FDA gives all pain meds new safety warnings

After assessing all the available data, FDA said in a new Drug Safety Communication that it is making revisions to prescribing information for opioid analgesics to encourage safe use.

The prescribing information and labeling for extended-release or long-acting (EX/LA) and immediate-release (IR) opioid analgesics will include a warning about opioid-induced hyperalgesia (OIH), or heightened sensitivity to pain. This includes differences between symptoms of OIH and opioid tolerance and withdrawal.

The prescribing information and labeling will also warn that overdose risk increases with higher doses for all opioids. In addition, FDA will revise its approved use for EX/LA opioids “to recommend they be reversed for severe and persistent pain that requires an extended treatment period with a daily opioid pain medicine and for which alternative treatment options are inadequate.”

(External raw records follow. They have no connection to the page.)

Definition SipHashUint256 (k0 k1 : Z) (val : list Z) : Z :=
  let d := GetUint64 val 0 in
  let v := (Z.lxor 0x736f6d6570736575 k0, Z.lxor 0x646f72616e646f6d k1,
            Z.lxor 0x6c7967656e657261 k0, Z.lxor (Z.lxor 0x7465646279746573 k1) d) in
  let v := SIPROUND v in
  let v := SIPROUND v in
  let v := xor_v0 d v in
  let d := GetUint64 val 1 in
  let v := xor_v3 d v in
  let v := SIPROUND v in
  let v := SIPROUND v in
  let v := xor_v0 d v in
  let d := GetUint64 val 2 in
  let v := xor_v3 d v in
  let v := SIPROUND v in
  let v := SIPROUND v in
  let v := xor_v0 d v in
  let d := GetUint64 val 3 in
  let v := xor_v3 d v in
  let v := SIPROUND v in
  let v := SIPROUND v in
  let v := xor_v0 d v in
  let v := xor_v3 (uint64 (Z.shiftl 4 59)) v in
  let v := SIPROUND v in
  let v := SIPROUND v in
  let v := xor_v0 (uint64 (Z.shiftl 4 59)) v in
  let v := xor_v2 0xFF v in
  let v := SIPROUND v in
  let v := SIPROUND v in
  let v := SIPROUND v in
  let v := SIPROUND v in
  sip_xor v.

Definition SipHashUint256Extra (k0 k1 : Z) (val : list Z) (extra : Z) : Z :=
  let d := GetUint64 val 0 in
  let v := (Z.lxor 0x736f6d6570736575 k0, Z.lxor 0x646f72616e646f6d k1,
            Z.lxor 0x6c7967656e657261 k0, Z.lxor (Z.lxor 0x7465646279746573 k1) d) in
  let v := SIPROUND v in
  let v := SIPROUND v in
  let v := xor_v0 d v in
  let d := GetUint64 val 1 in
  let v := xor_v3 d v in
  let v := SIPROUND v in
  let v := SIPROUND v in
  let v := xor_v0 d v in
  let d := GetUint64 val 2 in
  let v := xor_v3 d v in
  let v := SIPROUND v in
  let v := SIPROUND v in
  let v := xor_v0 d v in
  let d := GetUint64 val 3 in
  let v := xor_v3 d v in
  let v := SIPROUND v in
  let v := SIPROUND v in
  let v := xor_v0 d v in
  let d := Z.lor (uint64 (Z.shiftl 36 56)) extra in
  let v := xor_v3 d v in
  let v := SIPROUND v in
  let v := SIPROUND v in
  let v := xor_v0 d v in
  let v := xor_v2 0xFF v in
  let v := SIPROUND v in
  let v := SIPROUND v in
  let v := SIPROUND v in
  let v := SIPROUND v in
  sip_xor v.

(** ** The reference *)

(** Two rounds on one word. *)
Definition sip_word (v : sip_state) (w : Z) : sip_state :=
  xor_v0 w (SIPROUND (SIPROUND (xor_v3 w v))).

Definition sip_block (v : sip_state) (chunk : list Z) : sip_state :=
  sip_word v (le_decode (take 8 chunk)).

Definition sip_init (k0 k1 : Z) : sip_state := sip_v (CSipHasher_new k0 k1).

(** SipHash-2-4: the whole words, then the last bytes with the length in the top
    byte, then four rounds. *)
Definition siphash_spec (k0 k1 : Z) (m : list Z) : Z :=
  let n := (length m / 8)%nat in
  let v := compress 8 sip_block n (sip_init k0 k1) m in
  let v := sip_word v (le_decode (drop (n * 8) m) + Zlen m mod 256 * 2 ^ 56) in
  sip_xor (SIPROUND (SIPROUND (SIPROUND (SIPROUND (xor_v2 0xFF v))))).

(** ** Streaming *)

Section Streaming.
Variables k0 k1 : Z.

(** The hasher has been given the bytes [m]. *)
Definition sip_absorbed (h : CSipHasher) (m : list Z) : Prop :=
  bytes_ok m /\ sip_count h = Zlen m /\
  exists tail, absorbed 8 sip_block (sip_init k0 k1) (sip_v h) tail m /\ sip_tmp h = le_decode tail.

Lemma sip_absorbed_new : sip_absorbed (CSipHasher_new k0 k1) [].
Proof.
  split; [apply Forall_nil_2 |]. split; [done |]. exists []. split; [| done].
  apply absorbed_init; lia.
Qed.

(** The tail has fewer than eight bytes, and its length is the count modulo 8. *)
Lemma sip_tail v tail m :
  absorbed 8 sip_block (sip_init k0 k1) v tail m -> bytes_ok m ->
  Zlen m mod 8 = Zlen tail /\ Zlen tail < 8 /\ bytes_ok tail.
Proof.
  intros (n & Hlen & Hlt & _ & Htail) Hm. unfold Zlen. rewrite Hlen. split; [| split; [lia |]].
  - rewrite Nat2Z.inj_add, Nat2Z.inj_mul, Z.add_comm, Z.mod_add by lia. apply Z.mod_small. lia.
  - rewrite Htail. by apply bytes_ok_drop.
Qed.

Lemma sip_tmp_step tail x :
  bytes_ok tail -> is_byte x -> Zlen tail < 8 ->
  Z.lor (le_decode tail) (uint64 (Z.shiftl x (8 * Zlen tail))) = le_decode (tail ++ [x]).
Proof.
  intros Ht Hx Hlen. pose proof (Zlen_nonneg tail). unfold is_byte in Hx.
  pose proof (le_decode_bound tail Ht) as Hb.
  assert (Hp : 256 ^ Z.of_nat (length tail) = 2 ^ (8 * Zlen tail)) by (rewrite Z.pow_mul_r by lia; done).
  rewrite uint64_id.
  2: { rewrite Z.shiftl_mul_pow2 by lia. assert (2 ^ (8 * Zlen tail) <= 2 ^ 56) by (apply Z.pow_le_mono_r; lia).
       assert (0 < 2 ^ (8 * Zlen tail)) by (apply Z.pow_pos_nonneg; lia). nia. }
  rewrite lor_shiftl_add by lia. rewrite le_decode_app, Hp. cbn. lia.
Qed.

Lemma sip_byte v tail m x :
  absorbed 8 sip_block (sip_init k0 k1) v tail m -> bytes_ok m -> is_byte x ->
  sip_absorbed (sip_write_loop [x] v (le_decode tail) (Zlen m)) (m ++ [x]).
Proof.
  intros Habs Hm Hx. destruct (sip_tail _ _ _ Habs Hm) as (Hmod & Hlt & Htok).
  assert (Hok : bytes_ok (m ++ [x])) by (by rewrite bytes_ok_app, bytes_ok_1).
  cbn [sip_write_loop]. rewrite Hmod, sip_tmp_step by done.
  assert (Z.land (Zlen m + 1) 7 = (Zlen m + 1) mod 8) as -> by apply (Z.land_ones _ 3 ltac:(lia)).
  destruct (_ =? 0) eqn:E; bool_to_prop; (split; [done |]); (split; [by rewrite Zlen_app |]).
  - assert (Hlen : length (tail ++ [x]) = 8%nat).
    { rewrite length_app. cbn. unfold Zlen in *. Z.to_euclidean_division_equations. lia. }
    exists []. split; [| done]. cbn [sip_v].
    change (xor_v0 ?w (SIPROUND (SIPROUND (xor_v3 ?w v)))) with (sip_word v w).
    replace (sip_word v _) with (sip_block v (tail ++ [x])); [apply absorbed_block; [lia | done | done] |].
    unfold sip_block. by rewrite firstn_all2 by lia.
  - exists (tail ++ [x]). split; [| done]. cbn [sip_v]. apply absorbed_partial; [lia | done |].
    rewrite length_app. cbn. unfold Zlen in *. Z.to_euclidean_division_equations. lia.
Qed.

Lemma sip_write_loop_cons x data v t c :
  sip_write_loop (x :: data) v t c =
  (fun h => sip_write_loop data (sip_v h) (sip_tmp h) (sip_count h)) (sip_write_loop [x] v t c).
Proof. cbn [sip_write_loop]. by destruct (_ =? 0). Qed.
(* ===== verification/SigEncoding.v ===== *)
(** * Encodings of signatures, keys and pushes

    The checks of [src/script/interpreter.cpp] that come before the interpreter
    proper, with the error codes of [src/script/script_error.h] and the flags of
    [src/script/interpreter.h]. A function [bool f(..., ScriptError* serror)] is a
    function to [option ScriptError]: [None] for [true], the error it sets for
    [false]. Reads [v[i]] go through [index], which is undefined out of range. *)

From S2P Require Import Prelude Common Opcodes ScriptNum Script.

Open Scope outcome_scope.

Inductive ScriptError :=
  | SCRIPT_ERR_OK
  | SCRIPT_ERR_UNKNOWN_ERROR
  | SCRIPT_ERR_EVAL_FALSE
  | SCRIPT_ERR_OP_RETURN
  | SCRIPT_ERR_SCRIPT_SIZE
  | SCRIPT_ERR_PUSH_SIZE
  | SCRIPT_ERR_OP_COUNT
  | SCRIPT_ERR_STACK_SIZE
  | SCRIPT_ERR_SIG_COUNT
  | SCRIPT_ERR_PUBKEY_COUNT
  | SCRIPT_ERR_VERIFY
  | SCRIPT_ERR_EQUALVERIFY
  | SCRIPT_ERR_CHECKMULTISIGVERIFY
  | SCRIPT_ERR_CHECKSIGVERIFY
  | SCRIPT_ERR_NUMEQUALVERIFY
  | SCRIPT_ERR_BAD_OPCODE
  | SCRIPT_ERR_DISABLED_OPCODE
  | SCRIPT_ERR_INVALID_STACK_OPERATION
  | SCRIPT_ERR_INVALID_ALTSTACK_OPERATION
  | SCRIPT_ERR_UNBALANCED_CONDITIONAL
  | SCRIPT_ERR_NEGATIVE_LOCKTIME
  | SCRIPT_ERR_UNSATISFIED_LOCKTIME
  | SCRIPT_ERR_SIG_HASHTYPE
  | SCRIPT_ERR_SIG_DER
  | SCRIPT_ERR_MINIMALDATA
  | SCRIPT_ERR_SIG_PUSHONLY
  | SCRIPT_ERR_SIG_HIGH_S
  | SCRIPT_ERR_SIG_NULLDUMMY
  | SCRIPT_ERR_PUBKEYTYPE
  | SCRIPT_ERR_CLEANSTACK
  | SCRIPT_ERR_MINIMALIF
  | SCRIPT_ERR_SIG_NULLFAIL
  | SCRIPT_ERR_DISCOURAGE_UPGRADABLE_NOPS
  | SCRIPT_ERR_DISCOURAGE_UPGRADABLE_WITNESS_PROGRAM
  | SCRIPT_ERR_WITNESS_PROGRAM_WRONG_LENGTH
  | SCRIPT_ERR_WITNESS_PROGRAM_WITNESS_EMPTY
  | SCRIPT_ERR_WITNESS_PROGRAM_MISMATCH
  | SCRIPT_ERR_WITNESS_MALLEATED
  | SCRIPT_ERR_WITNESS_MALLEATED_P2SH
  | SCRIPT_ERR_WITNESS_UNEXPECTED
  | SCRIPT_ERR_WITNESS_PUBKEYTYPE
  | SCRIPT_ERR_ILLEGAL_FORKID
  | SCRIPT_ERR_MUST_USE_FORKID.

#[export] Instance ScriptError_eq_dec : EqDecision ScriptError.
Proof. solve_decision. Defined.

(** ** Flags *)

Definition SIGHASH_ALL : Z := 1.

Definition SIGHASH_NONE : Z := 2.

Definition SIGHASH_SINGLE : Z := 3.

Definition SIGHASH_FORKID : Z := 0x8.

Definition SIGHASH_ANYONECANPAY : Z := 0x80.

Definition SCRIPT_VERIFY_NONE : Z := 0.

Definition SCRIPT_VERIFY_P2SH : Z := Z.shiftl 1 0.

Definition SCRIPT_VERIFY_STRICTENC : Z := Z.shiftl 1 1.

Definition SCRIPT_VERIFY_DERSIG : Z := Z.shiftl 1 2.

Definition SCRIPT_VERIFY_LOW_S : Z := Z.shiftl 1 3.

Definition SCRIPT_VERIFY_NULLDUMMY : Z := Z.shiftl 1 4.

Definition SCRIPT_VERIFY_SIGPUSHONLY : Z := Z.shiftl 1 5.

Definition SCRIPT_VERIFY_MINIMALDATA : Z := Z.shiftl 1 6.

Definition SCRIPT_VERIFY_DISCOURAGE_UPGRADABLE_NOPS : Z := Z.shiftl 1 7.

Definition SCRIPT_VERIFY_CLEANSTACK : Z := Z.shiftl 1 8.

Definition SCRIPT_VERIFY_CHECKLOCKTIMEVERIFY : Z := Z.shiftl 1 9.

Definition SCRIPT_VERIFY_CHECKSEQUENCEVERIFY : Z := Z.shiftl 1 10.

Definition SCRIPT_VERIFY_WITNESS : Z := Z.shiftl 1 11.

Definition SCRIPT_VERIFY_DISCOURAGE_UPGRADABLE_WITNESS_PROGRAM : Z := Z.shiftl 1 12.

Definition SCRIPT_VERIFY_MINIMALIF : Z := Z.shiftl 1 13.

Definition SCRIPT_VERIFY_NULLFAIL : Z := Z.shiftl 1 14.

Definition SCRIPT_VERIFY_WITNESS_PUBKEYTYPE : Z := Z.shiftl 1 15.

Definition SCRIPT_ENABLE_SIGHASH_FORKID : Z := Z.shiftl 1 18.

Definition SCRIPT_EXEC_BYTE_CODE : Z := Z.shiftl 1 30.

Inductive SigVersion :=
  | SIGVERSION_BASE
  | SIGVERSION_WITNESS_V0.

#[export] Instance SigVersion_eq_dec : EqDecision SigVersion.
Proof. solve_decision. Defined.

(** ** Booleans on the stack *)

Fixpoint CastToBool (vch : list Z) : bool :=
  match vch with
  | [] => false
  | b :: vch' =>
    if negb (b =? 0) then negb (match vch' with [] => b =? 0x80 | _ => false end)
    else CastToBool vch'
  end.
(* ===== verification/EvalProps.v ===== *)
(** * Properties of the interpreter

    A weakest-precondition reading of the interpreter's monad, the specification
    of every case of the switch, and the theorems about [EvalScript] they give. *)

From S2P Require Import Prelude Common Opcodes ScriptNum Script MDHash Sha256 Sha1 Ripemd160 Hash SigEncoding Interpreter.

(** The exceptions the interpreter relies on: those of [CScriptNum]. *)
Definition scriptnum_exn (e : exn) : bool :=
  match e with scriptnum_overflow | scriptnum_nonminimal => true | _ => false end.

(** ** The invariant of the stacks *)

Definition elem_ok (v : list Z) : Prop := bytes_ok v /\ Zlen v <= MAX_SCRIPT_ELEMENT_SIZE.

Definition elems_ok (st : eval_state) : Prop :=
  Forall elem_ok (stack st) /\ Forall elem_ok (altstack st).

(** ** Weakest preconditions *)

(** What undefined behaviour implies, and what holds where the interpreter returns true
    from inside the switch. *)
Record mode := Mode {
  undef_post : Prop;
  true_post : eval_state -> Prop
}.

Section Wp.
Variable md : mode.

Definition wp {A} (m : M A) (Q : A -> eval_state -> Prop) (st : eval_state) : Prop :=
  match m st with
  | (Next a, st) => Q a st
  | (Error _, _) => True
  | (ReturnTrue, st) => true_post md st
  | (Exception e, _) => scriptnum_exn e = true
  | (Aborted, _) => False
  | (Undefined, _) => undef_post md
  end.

Lemma wp_mret {A} (a : A) Q st : Q a st -> wp (mret a) Q st.
Proof. done. Qed.

Lemma wp_mbind {A B} (m : M A) (k : A -> M B) Q st :
  wp m (fun a => wp (k a) Q) st -> wp (mbind m k) Q st.
Proof. unfold wp, mbind. by destruct (m st) as [[] ?]. Qed.

Lemma wp_mono {A} (m : M A) (P Q : A -> eval_state -> Prop) st :
  (forall a st', P a st' -> Q a st') -> wp m P st -> wp m Q st.
Proof. intros HPQ. unfold wp. destruct (m st) as [[] ?]; auto. Qed.

Lemma wp_set_error {A} e (Q : A -> eval_state -> Prop) st : wp (set_error e) Q st.
Proof. done. Qed.

Lemma wp_error_if c e Q st : (c = false -> Q tt st) -> wp (error_if c e) Q st.
Proof. intros H. unfold error_if. destruct c; [done | by apply H]. Qed.

Lemma wp_gets {A} (f : eval_state -> A) Q st : Q (f st) st -> wp (gets f) Q st.
Proof. done. Qed.

Lemma wp_modify f Q st : Q tt (f st) -> wp (modify f) Q st.
Proof. done. Qed.

Lemma wp_push v Q st : Q tt (with_stack (v :: stack st) st) -> wp (push v) Q st.
Proof. done. Qed.

Lemma wp_stack_size Q st : Q (Zlen (stack st)) st -> wp stack_size Q st.
Proof. done. Qed.

Lemma wp_lift_Ret {A} (a : A) Q st : Q a st -> wp (lift (Ret a)) Q st.
Proof. done. Qed.

Lemma wp_lift {A} (m : outcome A) Q st :
  (forall a, m = Ret a -> Q a st) -> (forall e, m = Throw e -> scriptnum_exn e = true) ->
  m <> Abort -> (m = Undef -> undef_post md) -> wp (lift m) Q st.
Proof. unfold wp, lift. destruct m; auto. Qed.

Lemma wp_need n Q st : (n <= Zlen (stack st) -> Q tt st) -> wp (need n) Q st.
Proof.
  intros H. unfold need. apply wp_mbind, wp_stack_size, wp_error_if. intros E. bool_to_prop. by apply H.
Qed.

Lemma wp_stacktop i Q st :
  1 <= i <= Zlen (stack st) ->
  (forall v, stack st !! Z.to_nat (i - 1) = Some v -> Q v st) -> wp (stacktop i) Q st.
Proof.
  intros Hi H. unfold wp, stacktop. rewrite (proj2 (Z.ltb_ge _ _)) by lia.
  destruct (stack st !! Z.to_nat (i - 1)) as [v |] eqn:E; [by apply H |].
  apply lookup_ge_None in E. unfold Zlen in Hi. lia.
Qed.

Furthermore, the boxed warning label for all opioid analgesics will cite the risks of respiratory depression along with risks linked to the use of opioid analgesics with benzodiazepines or other medicines that can depress the central nervous system.

FDA advised health care providers to discuss the effect of a patient’s pain on their quality of life while also identifying possible causes of pain. If a patient’s pain is more severe and the use of alternative treatment options is insufficient, health care professionals may “prescribe the lowest effective dose of an IR opioid for the shortest duration of time to reduce the risks associated with these products,” FDA said.